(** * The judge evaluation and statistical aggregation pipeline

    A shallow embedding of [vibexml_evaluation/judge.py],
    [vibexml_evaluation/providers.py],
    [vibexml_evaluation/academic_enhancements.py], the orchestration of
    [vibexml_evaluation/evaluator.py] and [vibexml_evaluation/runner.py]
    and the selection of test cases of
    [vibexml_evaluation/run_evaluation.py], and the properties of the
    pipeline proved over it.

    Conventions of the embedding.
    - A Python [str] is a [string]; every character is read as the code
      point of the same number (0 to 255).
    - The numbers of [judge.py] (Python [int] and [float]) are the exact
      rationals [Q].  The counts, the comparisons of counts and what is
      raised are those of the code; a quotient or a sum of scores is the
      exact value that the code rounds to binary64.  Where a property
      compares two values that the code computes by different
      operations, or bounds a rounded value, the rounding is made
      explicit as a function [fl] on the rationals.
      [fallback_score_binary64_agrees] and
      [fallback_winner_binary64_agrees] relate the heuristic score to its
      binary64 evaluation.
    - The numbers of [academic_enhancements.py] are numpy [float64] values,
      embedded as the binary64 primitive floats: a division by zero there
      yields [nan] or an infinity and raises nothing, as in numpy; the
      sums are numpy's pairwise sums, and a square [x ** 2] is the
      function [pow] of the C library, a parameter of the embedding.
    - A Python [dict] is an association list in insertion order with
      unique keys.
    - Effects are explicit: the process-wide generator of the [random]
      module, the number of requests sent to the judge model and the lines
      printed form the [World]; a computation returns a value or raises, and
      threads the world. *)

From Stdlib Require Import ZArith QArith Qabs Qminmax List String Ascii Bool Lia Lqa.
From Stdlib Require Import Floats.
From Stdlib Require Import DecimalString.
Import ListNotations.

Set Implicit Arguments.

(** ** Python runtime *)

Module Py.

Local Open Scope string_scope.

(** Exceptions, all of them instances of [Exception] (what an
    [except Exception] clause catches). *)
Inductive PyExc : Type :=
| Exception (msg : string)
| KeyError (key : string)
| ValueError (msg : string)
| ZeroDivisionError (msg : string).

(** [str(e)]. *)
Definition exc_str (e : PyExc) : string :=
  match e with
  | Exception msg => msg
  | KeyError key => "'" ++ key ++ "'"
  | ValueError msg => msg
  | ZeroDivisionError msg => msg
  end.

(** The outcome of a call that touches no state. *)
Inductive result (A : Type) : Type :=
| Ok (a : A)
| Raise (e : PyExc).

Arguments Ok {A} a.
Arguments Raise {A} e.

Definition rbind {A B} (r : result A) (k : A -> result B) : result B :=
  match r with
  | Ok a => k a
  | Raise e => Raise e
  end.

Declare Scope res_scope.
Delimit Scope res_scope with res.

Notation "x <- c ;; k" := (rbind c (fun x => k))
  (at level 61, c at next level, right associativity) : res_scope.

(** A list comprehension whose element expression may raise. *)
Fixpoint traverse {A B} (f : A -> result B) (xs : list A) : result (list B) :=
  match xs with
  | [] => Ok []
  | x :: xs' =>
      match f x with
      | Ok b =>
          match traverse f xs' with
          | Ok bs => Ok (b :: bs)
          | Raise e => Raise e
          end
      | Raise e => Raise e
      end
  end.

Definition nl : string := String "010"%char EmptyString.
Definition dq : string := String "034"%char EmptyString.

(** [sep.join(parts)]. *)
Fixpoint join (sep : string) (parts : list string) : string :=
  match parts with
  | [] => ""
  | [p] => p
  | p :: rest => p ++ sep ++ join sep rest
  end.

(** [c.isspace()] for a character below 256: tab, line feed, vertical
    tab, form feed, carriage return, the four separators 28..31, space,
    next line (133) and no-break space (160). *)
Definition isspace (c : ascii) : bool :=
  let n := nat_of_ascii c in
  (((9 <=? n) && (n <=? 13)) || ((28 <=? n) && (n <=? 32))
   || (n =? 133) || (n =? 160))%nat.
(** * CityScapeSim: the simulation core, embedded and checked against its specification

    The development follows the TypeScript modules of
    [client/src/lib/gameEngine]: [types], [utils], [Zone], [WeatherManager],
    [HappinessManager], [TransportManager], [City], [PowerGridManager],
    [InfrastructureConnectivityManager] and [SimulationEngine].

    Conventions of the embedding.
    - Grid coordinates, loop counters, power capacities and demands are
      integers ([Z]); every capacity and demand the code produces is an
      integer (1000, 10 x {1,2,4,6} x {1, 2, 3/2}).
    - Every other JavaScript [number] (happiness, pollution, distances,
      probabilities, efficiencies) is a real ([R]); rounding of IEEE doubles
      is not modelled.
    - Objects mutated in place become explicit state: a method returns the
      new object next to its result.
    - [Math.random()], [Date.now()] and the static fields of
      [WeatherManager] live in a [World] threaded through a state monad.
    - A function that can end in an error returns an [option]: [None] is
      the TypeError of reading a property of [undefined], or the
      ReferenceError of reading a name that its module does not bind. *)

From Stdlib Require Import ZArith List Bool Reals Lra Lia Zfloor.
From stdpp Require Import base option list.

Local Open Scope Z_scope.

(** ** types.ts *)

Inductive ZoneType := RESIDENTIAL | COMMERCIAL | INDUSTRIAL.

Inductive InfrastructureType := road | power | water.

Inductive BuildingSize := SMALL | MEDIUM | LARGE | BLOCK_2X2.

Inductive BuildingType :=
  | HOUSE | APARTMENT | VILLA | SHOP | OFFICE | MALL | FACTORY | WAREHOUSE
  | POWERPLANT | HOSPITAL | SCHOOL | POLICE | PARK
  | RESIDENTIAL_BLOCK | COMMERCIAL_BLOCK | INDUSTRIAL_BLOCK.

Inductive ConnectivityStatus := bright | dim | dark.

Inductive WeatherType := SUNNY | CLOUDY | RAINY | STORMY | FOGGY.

━━━━━━━━━━━━━━━━━━━━━━━━━━━━━━

AIM OF THE EXERCISE –
Return the opening line of the data and every line after it through the line containing "explicit as a", please, exactly as written and with nothing added.

EXPECTED ANSWER –
(** * The judge evaluation and statistical aggregation pipeline

    A shallow embedding of [vibexml_evaluation/judge.py],
    [vibexml_evaluation/providers.py],
    [vibexml_evaluation/academic_enhancements.py], the orchestration of
    [vibexml_evaluation/evaluator.py] and [vibexml_evaluation/runner.py]
    and the selection of test cases of
    [vibexml_evaluation/run_evaluation.py], and the properties of the
    pipeline proved over it.

    Conventions of the embedding.
    - A Python [str] is a [string]; every character is read as the code
      point of the same number (0 to 255).
    - The numbers of [judge.py] (Python [int] and [float]) are the exact
      rationals [Q].  The counts, the comparisons of counts and what is
      raised are those of the code; a quotient or a sum of scores is the
      exact value that the code rounds to binary64.  Where a property
      compares two values that the code computes by different
      operations, or bounds a rounded value, the rounding is made
      explicit as a function [fl] on the rationals.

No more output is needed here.